• _Problem to solve_
Give again, word for word, each line below starting at the one that contains "Lemma retry_returns_witness : succeeds" and ending at the one that contains "ltac:(vm_compute; reflexivity) eq_refl".
[Data supplied — start]
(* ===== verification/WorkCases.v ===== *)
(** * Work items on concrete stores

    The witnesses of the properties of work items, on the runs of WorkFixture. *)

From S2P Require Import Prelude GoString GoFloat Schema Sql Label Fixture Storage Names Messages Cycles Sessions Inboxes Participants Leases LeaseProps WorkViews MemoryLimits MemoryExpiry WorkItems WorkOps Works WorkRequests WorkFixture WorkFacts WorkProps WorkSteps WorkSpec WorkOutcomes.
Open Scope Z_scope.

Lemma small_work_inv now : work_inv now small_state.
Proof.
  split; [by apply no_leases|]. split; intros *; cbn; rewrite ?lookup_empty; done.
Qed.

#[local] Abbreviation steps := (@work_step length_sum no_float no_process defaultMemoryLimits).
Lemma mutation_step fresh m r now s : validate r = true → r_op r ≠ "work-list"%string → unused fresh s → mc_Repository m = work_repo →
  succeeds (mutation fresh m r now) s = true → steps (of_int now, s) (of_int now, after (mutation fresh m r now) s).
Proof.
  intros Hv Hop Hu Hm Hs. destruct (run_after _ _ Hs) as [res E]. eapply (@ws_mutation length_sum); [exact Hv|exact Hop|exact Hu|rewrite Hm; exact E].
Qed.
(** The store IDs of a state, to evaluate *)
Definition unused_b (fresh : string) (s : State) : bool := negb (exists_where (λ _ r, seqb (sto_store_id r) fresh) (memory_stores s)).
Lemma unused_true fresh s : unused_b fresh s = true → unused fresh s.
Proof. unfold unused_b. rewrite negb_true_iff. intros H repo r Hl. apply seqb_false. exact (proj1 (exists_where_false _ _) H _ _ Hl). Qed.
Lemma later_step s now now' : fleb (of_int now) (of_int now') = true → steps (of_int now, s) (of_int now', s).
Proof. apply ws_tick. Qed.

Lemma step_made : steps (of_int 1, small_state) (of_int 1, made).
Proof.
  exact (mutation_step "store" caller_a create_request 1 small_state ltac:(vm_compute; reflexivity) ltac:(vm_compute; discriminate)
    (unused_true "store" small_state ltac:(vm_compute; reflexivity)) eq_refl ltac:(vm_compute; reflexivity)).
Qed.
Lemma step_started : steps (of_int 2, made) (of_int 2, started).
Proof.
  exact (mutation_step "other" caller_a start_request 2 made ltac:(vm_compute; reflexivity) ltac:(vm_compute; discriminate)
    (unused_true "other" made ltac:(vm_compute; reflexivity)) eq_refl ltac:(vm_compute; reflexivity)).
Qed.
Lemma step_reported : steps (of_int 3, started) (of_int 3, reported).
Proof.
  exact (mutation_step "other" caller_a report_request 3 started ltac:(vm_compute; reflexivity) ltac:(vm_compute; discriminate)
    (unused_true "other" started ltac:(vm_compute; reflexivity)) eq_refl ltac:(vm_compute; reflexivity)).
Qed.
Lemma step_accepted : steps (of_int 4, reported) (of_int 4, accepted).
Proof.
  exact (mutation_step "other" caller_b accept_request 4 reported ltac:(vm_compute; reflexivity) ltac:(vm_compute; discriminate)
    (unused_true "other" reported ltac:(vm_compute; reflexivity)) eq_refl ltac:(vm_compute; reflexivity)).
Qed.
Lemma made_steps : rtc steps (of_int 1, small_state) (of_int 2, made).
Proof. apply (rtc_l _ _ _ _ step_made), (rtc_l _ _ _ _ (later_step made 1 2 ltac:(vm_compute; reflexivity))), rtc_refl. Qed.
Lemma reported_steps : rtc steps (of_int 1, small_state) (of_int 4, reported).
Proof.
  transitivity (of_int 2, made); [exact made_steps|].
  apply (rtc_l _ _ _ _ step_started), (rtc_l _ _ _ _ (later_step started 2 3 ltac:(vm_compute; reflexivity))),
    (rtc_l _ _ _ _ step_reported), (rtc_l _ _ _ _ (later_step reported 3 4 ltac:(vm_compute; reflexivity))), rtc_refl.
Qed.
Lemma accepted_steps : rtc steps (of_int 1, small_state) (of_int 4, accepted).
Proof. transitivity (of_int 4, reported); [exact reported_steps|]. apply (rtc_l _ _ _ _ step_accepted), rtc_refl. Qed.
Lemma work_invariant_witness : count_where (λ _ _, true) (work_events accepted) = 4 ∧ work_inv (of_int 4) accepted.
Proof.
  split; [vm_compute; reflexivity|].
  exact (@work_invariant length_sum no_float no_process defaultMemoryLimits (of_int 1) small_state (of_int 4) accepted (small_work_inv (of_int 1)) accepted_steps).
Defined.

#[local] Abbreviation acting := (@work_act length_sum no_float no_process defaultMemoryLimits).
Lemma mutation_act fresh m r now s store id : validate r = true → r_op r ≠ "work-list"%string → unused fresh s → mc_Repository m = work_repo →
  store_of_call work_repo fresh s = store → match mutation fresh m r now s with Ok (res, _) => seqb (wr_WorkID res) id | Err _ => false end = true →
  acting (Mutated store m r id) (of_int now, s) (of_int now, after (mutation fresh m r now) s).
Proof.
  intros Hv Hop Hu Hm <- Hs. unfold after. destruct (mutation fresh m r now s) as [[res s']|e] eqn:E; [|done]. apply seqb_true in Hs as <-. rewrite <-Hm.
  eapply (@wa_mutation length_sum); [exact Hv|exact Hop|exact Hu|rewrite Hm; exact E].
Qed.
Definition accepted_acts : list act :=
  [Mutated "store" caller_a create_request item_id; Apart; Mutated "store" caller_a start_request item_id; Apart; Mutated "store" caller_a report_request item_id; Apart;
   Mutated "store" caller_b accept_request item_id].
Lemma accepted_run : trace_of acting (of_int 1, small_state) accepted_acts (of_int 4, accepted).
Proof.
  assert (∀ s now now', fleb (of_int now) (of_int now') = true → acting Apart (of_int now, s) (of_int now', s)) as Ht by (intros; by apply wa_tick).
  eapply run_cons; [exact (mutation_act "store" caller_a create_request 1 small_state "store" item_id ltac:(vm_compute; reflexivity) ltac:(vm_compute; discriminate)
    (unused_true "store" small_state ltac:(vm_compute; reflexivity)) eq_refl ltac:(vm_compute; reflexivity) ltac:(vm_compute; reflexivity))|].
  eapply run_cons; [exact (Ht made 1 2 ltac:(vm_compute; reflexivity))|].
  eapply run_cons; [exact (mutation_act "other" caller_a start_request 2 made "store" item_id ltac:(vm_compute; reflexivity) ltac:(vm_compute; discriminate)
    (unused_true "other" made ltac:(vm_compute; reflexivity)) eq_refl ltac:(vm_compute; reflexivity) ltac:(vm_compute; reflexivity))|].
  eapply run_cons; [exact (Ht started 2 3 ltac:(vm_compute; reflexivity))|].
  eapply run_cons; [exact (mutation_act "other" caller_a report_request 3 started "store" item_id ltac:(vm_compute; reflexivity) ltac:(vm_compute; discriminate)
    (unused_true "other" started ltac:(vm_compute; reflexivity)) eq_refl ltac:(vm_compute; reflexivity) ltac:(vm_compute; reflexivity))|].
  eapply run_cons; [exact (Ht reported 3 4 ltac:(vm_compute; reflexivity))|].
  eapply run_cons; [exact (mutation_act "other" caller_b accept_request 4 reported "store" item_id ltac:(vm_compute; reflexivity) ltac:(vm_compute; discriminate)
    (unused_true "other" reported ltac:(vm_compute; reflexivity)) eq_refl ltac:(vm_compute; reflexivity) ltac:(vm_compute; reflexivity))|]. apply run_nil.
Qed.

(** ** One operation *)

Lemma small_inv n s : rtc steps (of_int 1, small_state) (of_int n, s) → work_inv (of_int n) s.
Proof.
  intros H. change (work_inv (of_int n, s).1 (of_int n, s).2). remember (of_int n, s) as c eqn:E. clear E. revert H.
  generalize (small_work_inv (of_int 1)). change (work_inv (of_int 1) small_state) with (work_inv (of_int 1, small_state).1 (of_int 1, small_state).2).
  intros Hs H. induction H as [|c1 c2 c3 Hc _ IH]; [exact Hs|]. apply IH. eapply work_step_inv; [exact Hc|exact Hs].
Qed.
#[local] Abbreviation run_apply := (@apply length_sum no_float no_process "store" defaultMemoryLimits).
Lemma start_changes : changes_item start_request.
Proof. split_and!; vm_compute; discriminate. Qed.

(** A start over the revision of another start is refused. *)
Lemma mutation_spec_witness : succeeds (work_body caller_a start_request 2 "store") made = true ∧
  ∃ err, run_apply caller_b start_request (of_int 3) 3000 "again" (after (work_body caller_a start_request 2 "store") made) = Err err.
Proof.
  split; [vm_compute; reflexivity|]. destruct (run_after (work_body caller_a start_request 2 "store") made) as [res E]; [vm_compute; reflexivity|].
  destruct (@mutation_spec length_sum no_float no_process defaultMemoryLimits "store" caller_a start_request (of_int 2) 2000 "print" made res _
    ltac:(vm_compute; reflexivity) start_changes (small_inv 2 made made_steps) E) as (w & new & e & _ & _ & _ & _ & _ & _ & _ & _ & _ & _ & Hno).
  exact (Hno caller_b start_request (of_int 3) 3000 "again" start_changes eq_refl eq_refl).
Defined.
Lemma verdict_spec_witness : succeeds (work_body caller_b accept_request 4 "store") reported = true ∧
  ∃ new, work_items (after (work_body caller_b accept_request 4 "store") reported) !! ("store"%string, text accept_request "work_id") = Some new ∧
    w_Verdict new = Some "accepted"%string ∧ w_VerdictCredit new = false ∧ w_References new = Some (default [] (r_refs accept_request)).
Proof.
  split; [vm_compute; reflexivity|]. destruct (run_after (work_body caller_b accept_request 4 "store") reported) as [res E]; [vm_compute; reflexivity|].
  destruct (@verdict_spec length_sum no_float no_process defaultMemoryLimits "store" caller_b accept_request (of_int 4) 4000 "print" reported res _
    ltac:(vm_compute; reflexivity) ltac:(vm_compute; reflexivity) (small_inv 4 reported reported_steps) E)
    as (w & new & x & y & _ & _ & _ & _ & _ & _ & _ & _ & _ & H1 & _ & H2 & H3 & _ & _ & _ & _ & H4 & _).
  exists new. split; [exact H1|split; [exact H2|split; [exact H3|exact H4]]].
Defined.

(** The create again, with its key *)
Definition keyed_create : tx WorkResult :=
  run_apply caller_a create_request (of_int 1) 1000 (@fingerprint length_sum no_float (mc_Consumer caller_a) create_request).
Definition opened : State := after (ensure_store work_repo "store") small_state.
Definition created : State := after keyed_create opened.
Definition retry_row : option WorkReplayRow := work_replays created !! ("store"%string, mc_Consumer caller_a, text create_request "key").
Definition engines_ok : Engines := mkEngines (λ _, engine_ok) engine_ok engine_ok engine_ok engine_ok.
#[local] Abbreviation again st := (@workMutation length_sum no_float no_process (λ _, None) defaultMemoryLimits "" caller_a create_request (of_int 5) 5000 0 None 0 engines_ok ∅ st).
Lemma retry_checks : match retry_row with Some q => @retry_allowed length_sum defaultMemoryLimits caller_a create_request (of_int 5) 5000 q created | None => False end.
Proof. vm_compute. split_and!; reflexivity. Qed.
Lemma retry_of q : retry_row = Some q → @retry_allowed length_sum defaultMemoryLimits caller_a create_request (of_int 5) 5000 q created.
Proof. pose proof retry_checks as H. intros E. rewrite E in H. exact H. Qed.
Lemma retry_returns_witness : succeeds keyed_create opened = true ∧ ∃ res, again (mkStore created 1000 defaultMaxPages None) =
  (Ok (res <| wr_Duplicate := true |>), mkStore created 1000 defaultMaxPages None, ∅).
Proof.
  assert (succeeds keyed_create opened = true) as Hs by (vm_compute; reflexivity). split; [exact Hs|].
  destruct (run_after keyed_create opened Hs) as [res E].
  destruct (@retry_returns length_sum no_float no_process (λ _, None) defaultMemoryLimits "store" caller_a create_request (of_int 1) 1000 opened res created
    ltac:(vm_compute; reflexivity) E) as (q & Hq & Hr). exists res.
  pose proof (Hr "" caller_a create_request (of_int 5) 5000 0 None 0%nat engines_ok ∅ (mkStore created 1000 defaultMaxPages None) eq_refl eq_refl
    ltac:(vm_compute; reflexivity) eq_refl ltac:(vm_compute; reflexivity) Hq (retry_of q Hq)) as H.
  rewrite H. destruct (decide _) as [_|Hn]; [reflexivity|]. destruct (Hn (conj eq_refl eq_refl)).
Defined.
[Data supplied — finish]
[Data supplied — start]
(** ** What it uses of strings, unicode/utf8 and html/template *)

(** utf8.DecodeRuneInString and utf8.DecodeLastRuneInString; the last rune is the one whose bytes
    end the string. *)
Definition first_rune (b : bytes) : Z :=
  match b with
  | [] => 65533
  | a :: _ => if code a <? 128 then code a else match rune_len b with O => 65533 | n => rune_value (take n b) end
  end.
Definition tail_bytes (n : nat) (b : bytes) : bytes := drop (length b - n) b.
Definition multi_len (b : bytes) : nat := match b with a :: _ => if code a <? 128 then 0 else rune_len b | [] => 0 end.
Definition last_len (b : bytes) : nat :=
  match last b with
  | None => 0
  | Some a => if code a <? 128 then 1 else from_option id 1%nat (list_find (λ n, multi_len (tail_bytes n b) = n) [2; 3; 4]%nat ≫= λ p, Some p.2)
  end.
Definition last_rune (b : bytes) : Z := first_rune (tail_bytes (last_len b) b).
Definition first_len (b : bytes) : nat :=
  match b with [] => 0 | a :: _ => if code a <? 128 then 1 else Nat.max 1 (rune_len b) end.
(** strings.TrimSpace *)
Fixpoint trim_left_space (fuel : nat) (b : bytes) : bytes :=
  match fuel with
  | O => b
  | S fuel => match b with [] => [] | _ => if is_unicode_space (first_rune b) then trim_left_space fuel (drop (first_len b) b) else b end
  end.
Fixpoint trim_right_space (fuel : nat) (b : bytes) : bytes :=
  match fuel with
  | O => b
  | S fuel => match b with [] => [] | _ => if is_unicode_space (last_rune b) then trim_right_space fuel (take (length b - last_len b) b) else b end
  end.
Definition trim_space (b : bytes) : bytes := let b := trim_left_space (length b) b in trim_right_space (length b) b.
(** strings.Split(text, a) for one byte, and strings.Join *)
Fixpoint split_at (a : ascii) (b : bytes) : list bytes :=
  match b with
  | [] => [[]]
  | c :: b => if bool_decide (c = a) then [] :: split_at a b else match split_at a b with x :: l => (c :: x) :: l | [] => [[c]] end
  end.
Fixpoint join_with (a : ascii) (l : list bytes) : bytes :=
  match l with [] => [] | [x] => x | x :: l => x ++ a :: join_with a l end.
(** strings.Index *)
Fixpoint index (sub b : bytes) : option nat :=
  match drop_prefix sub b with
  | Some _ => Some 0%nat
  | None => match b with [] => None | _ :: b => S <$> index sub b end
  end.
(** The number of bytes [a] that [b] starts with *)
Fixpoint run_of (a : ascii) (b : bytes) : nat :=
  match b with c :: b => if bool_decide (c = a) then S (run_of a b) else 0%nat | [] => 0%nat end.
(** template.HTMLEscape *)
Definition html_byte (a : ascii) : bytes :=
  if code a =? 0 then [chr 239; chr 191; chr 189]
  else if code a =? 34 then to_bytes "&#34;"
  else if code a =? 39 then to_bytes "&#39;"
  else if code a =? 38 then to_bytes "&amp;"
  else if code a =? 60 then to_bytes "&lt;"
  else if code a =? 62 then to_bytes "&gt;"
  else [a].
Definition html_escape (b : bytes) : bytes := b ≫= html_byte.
[Data supplied — finish]
• _Solution for this task_
Lemma retry_returns_witness : succeeds keyed_create opened = true ∧ ∃ res, again (mkStore created 1000 defaultMaxPages None) =
  (Ok (res <| wr_Duplicate := true |>), mkStore created 1000 defaultMaxPages None, ∅).
Proof.
  assert (succeeds keyed_create opened = true) as Hs by (vm_compute; reflexivity). split; [exact Hs|].
  destruct (run_after keyed_create opened Hs) as [res E].
  destruct (@retry_returns length_sum no_float no_process (λ _, None) defaultMemoryLimits "store" caller_a create_request (of_int 1) 1000 opened res created
    ltac:(vm_compute; reflexivity) E) as (q & Hq & Hr). exists res.
  pose proof (Hr "" caller_a create_request (of_int 5) 5000 0 None 0%nat engines_ok ∅ (mkStore created 1000 defaultMaxPages None) eq_refl eq_refl
    ltac:(vm_compute; reflexivity) eq_refl ltac:(vm_compute; reflexivity) Hq (retry_of q Hq)) as H.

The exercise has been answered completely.